Predicted probability from the multivariate logistic model of abnormally high velocities. Abnormally high velocities (≥ 2 m/sec) as a function of LDH (A) or hemoglobin level (B) in different patient groups. Patients with isolated α-thalassemia associated with normal G6PD (n = 90) are represented by green lines; patients with isolated G6PD deficiency without α-thalassemia (n = 13) by black lines; and patients with G6PD deficiency and α-thalassemia (n = 114) by red lines. Blue lines represent patients with neither G6PD deficiency nor α-thalassemia. The probability of abnormal TCD increases with low hemoglobin levels and, more importantly, with the degree of hemolysis.

This study corroborates previous reports11,12 showing that the risk for stroke in SCA patients is significantly decreased by the presence of α-thalassemia.

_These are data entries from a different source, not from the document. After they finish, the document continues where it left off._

(* ===== verification/IwCmQuiet.v ===== *)
(** The iWARP connection manager of IwCm.v: where no call, event or work is under way
    nothing but identifiers at rest is left, and everything else can go on. *)

From S2P Require Import Prelude Counting IwCm IwCmSafe IwCmCalls IwCmWork IwCmRun.
#[local] Open Scope Z_scope.

(** ** The measure decreases *)

Lemma iw_measure_nonneg ids : 0 <= measure ids.
Proof. apply total_nonneg. intros i x _. apply obj_rank_nonneg. Qed.

Lemma next_measure ids i c s x : ids !! i = Some (Alive c) -> joined ids c s ->
  measure (next ids i c s x) = measure ids - rank c + obj_rank x + (if spawned c s then 30 else 0).
Proof.
  intros Hc Hj. unfold next, measure. destruct (spawned c s) as [[child data]|] eqn:Es.
  - destruct (spawned_new _ _ _ _ _ Hj Es) as [Hn _]. rewrite total_new, (total_update _ _ _ _ _ Hc) by (rewrite lookup_insert_ne; congruence).
    replace (obj_rank (Alive (child_create i data))) with 30 by done. cbn. lia.
  - rewrite (total_update _ _ _ _ _ Hc). cbn. lia.
Qed.

Lemma iw_release_decreases ids i s ids' : inv ids -> enabled ids i s -> releasing s = true -> exec ids i s = Some ids' -> measure ids' < measure ids.
Proof.
  intros Hi He Hs. assert (Hid : enabled_id ids i s -> exec_id ids i s = Some ids' -> measure ids' < measure ids).
  { intros (y & Hy & Hen & Hj). unfold exec_id, mbind, option_bind. rewrite Hy. destruct y as [c|c]; [|done]. cbn in Hen, Hj. destruct (Hi i _ Hy) as [Hok _].
    destruct (other_state ids c) as [other|]; [|done]. destruct (id_exec c other s) as [x|] eqn:Ex; [|done]. intros [= <-].
    pose proof (step_rank c other s x Hok Hen Hs Ex). fold (next ids i c s x). rewrite (next_measure ids i c s x Hy Hj). lia. }
  destruct s; try done; by apply Hid.
Qed.

(** ** What can go on *)

(** An identifier at rest: the client has it, and no call, event or work is under way. *)
Record at_rest (c : iwcm_id_private) : Prop := {
  ar_held : c.(held) = true;
  ar_call : c.(at_call) = NoCall;
  ar_work : c.(at_work) = Idle;
  ar_list : c.(work_list) = [];
  ar_queued : c.(queued) = false;
  ar_wait : c.(wait) = false;
  ar_ep : c.(ep) = EpNone \/ c.(ep) = EpListening \/ c.(ep) = EpGone
}.

(** A step that needs no other identifier. *)
Definition alone (s : step) : bool := match s with NewChild _ _ | ChildDone => false | _ => true end.

Definition can_go (c : iwcm_id_private) : Prop := exists s, releasing s = true /\ alone s = true /\ id_enabled c s.

Lemma go c s : releasing s = true -> alone s = true -> id_enabled c s -> can_go c.
Proof. intros. by exists s. Qed.

(** A provider reports what becomes of a connection. *)
Lemma ep_go c : coming_up c.(ep) = true \/ c.(ep) = EpConnected \/ c.(ep) = EpDisconnected \/ c.(ep) = EpLeaving -> can_go c.
Proof.
  intros H. destruct c.(ep) eqn:E; try (by naive_solver).
  - apply (go c (Event (IW_CM_EVENT_CONNECT_REPLY 0 false) true)); cbn; by rewrite ?E.
  - apply (go c (Event IW_CM_EVENT_ESTABLISHED true)); cbn; by rewrite ?E.
  - apply (go c (Event IW_CM_EVENT_CLOSE true)); cbn; by rewrite ?E.
  - apply (go c (Event IW_CM_EVENT_CLOSE true)); cbn; by rewrite ?E.
  - apply (go c Untake); cbn; try done. rewrite E. by destruct c.(at_call).
Qed.

(** Who waits for the flag waits for the answer of the provider or for an event. *)
Lemma waits_for c : core_ok c -> c.(wait) = true ->
  waiting_call c.(at_call) = true \/
  (connecting c.(state) = true /\ (c.(at_call) = ConnectCall \/ c.(at_call) = AcceptCall \/ coming_up c.(ep) = true \/ pending c <> [])).
Proof.
  intros Hc Hw. pose proof (io_state _ Hc) as Hs. destruct c.(drop); [unfold drop_ok in Hs; rewrite Hw in Hs; by destruct Hs|]. destruct Hs as (Hs & _ & _). unfold state_ok in Hs.
  destruct c.(state); rewrite ?Hw in Hs.
  - left. symmetry. tauto.
  - by destruct Hs.
  - right. split; [done|]. destruct Hs as [(? & _)|(_ & _ & [(_ & _ & ? & _)|[(_ & -> & _)|(p & -> & _)]])]; auto.
  - right. split; [done|]. destruct Hs as (_ & [(_ & _ & ? & _)|[(_ & -> & _)|(s & d & p & -> & _)]]); auto.
  - by destruct Hs.
  - by destruct Hs.
  - done.
Qed.

Lemma destroy_go c : core_ok c -> destroy_call c.(at_call) = true -> called c.(at_work) = true \/ pending c = [] -> can_go c.
Proof.
  intros Hc Hk Hw. destruct c.(at_call) eqn:E; try done.
  - destruct c.(wait) eqn:Ew; [|by apply (go c DestroyWaited); cbn].
    destruct (waits_for c Hc Ew) as [H|(Hconn & [H|[H|[H|H]]])]; try (rewrite E in H; done); [apply ep_go; by left|].
    destruct Hw as [Hw|Hw]; [|done]. rewrite (io_called _ Hc Hw) in Hconn. done.
  - by apply (go c DestroyDrop).
  - by apply (go c DestroyLocked).
  - destruct (decide (c.(ep) = EpListening)) as [Ee|Ee]; [apply (go c Untake); cbn; try done; by rewrite E, Ee|]. apply (go c DestroyReturn); cbn; try done. by exists q.
  - apply (go c DestroyEnd); cbn; try done. by exists q.
Qed.

(** The provider can always answer. *)
Lemma answer_go c : exists ret, answers c ret.
Proof. unfold answers. destruct c.(ep); [by exists 1|by exists 0..]. Qed.

Lemma call_go c : core_ok c -> called c.(at_work) = true \/ pending c = [] -> c.(at_call) <> NoCall -> can_go c.
Proof.
  intros Hc Hw Hk. destruct (destroy_call c.(at_call)) eqn:Ed; [by apply destroy_go|]. destruct (answer_go c) as [ret Hr].
  destruct c.(at_call) eqn:E; try done; [by apply (go c (ListenReturn ret))|by apply (go c (ConnectReturn ret))|apply (go c ConnectEnd)|by apply (go c (AcceptReturn ret))
    |by apply (go c AcceptLock)|apply (go c AcceptEnd)|by apply (go c RejectChild)|by apply (go c RejectReturn)]; try done; by exists q.
Qed.

(** Everything but an identifier at rest can go on; a listener that processes a
    request goes on with the new identifier. *)
Lemma id_goes c : id_ok c -> at_rest c \/ can_go c \/ (exists ev last, c.(at_work) = Process ev last /\ is_request ev = true) \/
  exists child data last, c.(at_work) = InChild child data last.
Proof.
  intros (Hc & Hn & Hp). destruct c.(at_work) as [| |ev la|ev la|ev la q n|ev la|la|ch da la|la|p da| | |] eqn:Ew.
  - destruct c.(queued) eqn:Eq; [right; left; by apply (go c WorkStart)|]. pose proof (io_queue _ Hc) as Hq. rewrite Eq, Ew in Hq. cbn in Hq.
    assert (Hl : c.(work_list) = []) by (by destruct c.(work_list)). assert (Hpend : pending c = []) by (unfold pending; rewrite Ew, Hl; done).
    destruct (decide (c.(at_call) = NoCall)) as [Ek|Ek]; [|right; left; apply call_go; auto].
    destruct (coming_up c.(ep)) eqn:Ec; [right; left; apply ep_go; auto|]. pose proof (io_state _ Hc) as Hs. unfold drop_ok in Hs. rewrite Ek in Hs.
    destruct (decide (c.(ep) = EpConnected \/ c.(ep) = EpDisconnected \/ c.(ep) = EpLeaving)) as [He|He]; [right; left; apply ep_go; tauto|].
    left. assert (Hheld : c.(held) = true).
    { destruct c.(held) eqn:Eh; [done|exfalso]. assert (Hz : refs c = ep_ref c.(ep)) by (unfold refs; rewrite Eh, Hl, Ew; cbn; lia).
      destruct c.(drop); [|by destruct Hs as (_ & ? & _)]. destruct Hs as (_ & _ & _ & (_ & Hli) & _). destruct c.(ep); cbn in Hz; try done; tauto || lia. }
    assert (Hd : c.(wait) = false).
    { destruct c.(wait) eqn:Ewt; [exfalso|done]. destruct (waits_for c Hc Ewt) as [H|(_ & [H|[H|[H|H]]])]; congruence || (rewrite Ek in H; done). }
    split; try done. destruct c.(ep); try done; tauto.
  - right. left. by apply (go c WorkNext).
  - right. left. apply (go c WorkTest); cbn; eauto.
  - destruct (is_request ev) eqn:Er; [right; right; left; eauto|]. right. left. apply (go c WorkProcess); cbn; eauto.
  - right. left. apply (go c WorkCall); cbn; eauto.
  - right. left. apply (go c (WorkReturn 0)); cbn; eauto. eexists _, _. split; [done|]. done.
  - right. left. apply destroy_go; [done| |by rewrite Ew; left]. pose proof (io_work _ Hc) as H. rewrite Ew in H. tauto.
  - right. right. right. eauto.
  - right. left. apply (go c WorkDeref); cbn; eauto.
  - right. left. apply (go c (CheckChild true)); cbn; try done. by rewrite Ew.
  - right. left. apply (go c (ChildReturn 0)); cbn; try done.
  - right. left. pose proof (io_work _ Hc) as H. rewrite Ew in H. destruct H as [[H|H] _]; [by apply (go c RejectChild)|by apply (go c RejectReturn)].
  - right. left. apply destroy_go; [done| |by rewrite Ew; left]. pose proof (io_work _ Hc) as H. rewrite Ew in H. tauto.
Qed.

Definition quiet_ids (ids : cm_ids) : Prop := forall i c, ids !! i = Some (Alive c) -> at_rest c.

Lemma goes_enabled ids i c s : ids !! i = Some (Alive c) -> alone s = true -> releasing s = true -> id_enabled c s -> enabled ids i s.
Proof. intros Hc Ha Hr He. assert (Hid : enabled_id ids i s) by (exists (Alive c); split_and!; [done|done|by destruct s]). by destruct s. Qed.

Lemma iw_blocked_quiet ids : inv ids -> (forall i s, releasing s = true -> ~ enabled ids i s) -> quiet_ids ids.
Proof.
  intros Hi Hb i c Hc. destruct (Hi i _ Hc) as [Hok _]. destruct (id_goes c Hok) as [H|[(s & Hs & Ha & He)|[(ev & last & Hw & Hr)|(child & da & la & Hw)]]]; [done|exfalso..].
  - apply (Hb i s Hs). by eapply goes_enabled.
  - apply (Hb i (NewChild (fresh (dom ids : gset Z)) true) eq_refl). exists (Alive c). split; [done|]. split; [by eexists _, _|]. cbn. apply not_elem_of_dom, is_fresh.
  - destruct (match ids !! child with Some (Alive x) => in_child x.(at_work) | _ => false end) eqn:Ein.
    + destruct (ids !! child) as [[x|]|] eqn:Hx; try done. destruct (Hi child _ Hx) as [Hokx _].
      destruct (id_goes x Hokx) as [H|[(s & Hs & Ha & He)|[(ev & last & Hwx & _)|(ch & d & l & Hwx)]]]; [by rewrite (ar_work _ H) in Ein| |by rewrite Hwx in Ein..].
      apply (Hb child s Hs). by eapply goes_enabled.
    + apply (Hb i ChildDone eq_refl). exists (Alive c). split; [done|]. split; [by eexists _, _, _|]. cbn. rewrite Hw. intros x Hx. by rewrite Hx in Ein.
Qed.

Abnormal velocities were observed in 22.3% (38/170) patients without α-thalassemia, but only in 7.7% (12/155) patients with α-thalassemia (P < .001). Patients with α-thalassemia had significantly lower WBC count (P = .007), MCV (P < .001), reticulocytes (P = .015), LDH (P = .044), and higher Hb (P = .038) and Hct (P = .003) than patients without. Significance was not lost when adjusting the analysis for Hb, MCV, WBC count and LDH, indicating that the protective effect of α-thalassemia is not simply a marker for higher Hb level and a microcytosis effect, as previously suggested,12 or a marker for lower WBC count and hemolytic rate, as shown here. Although further studies will be required, we suspect that other protective mechanisms, such as improved erythrocyte deformability13 combined with decreased erythrocyte adhesion to vascular endothelial cells due to decreased production of α globins and decreased membrane phosphotidyl-serine exposure,12,14 may be at play.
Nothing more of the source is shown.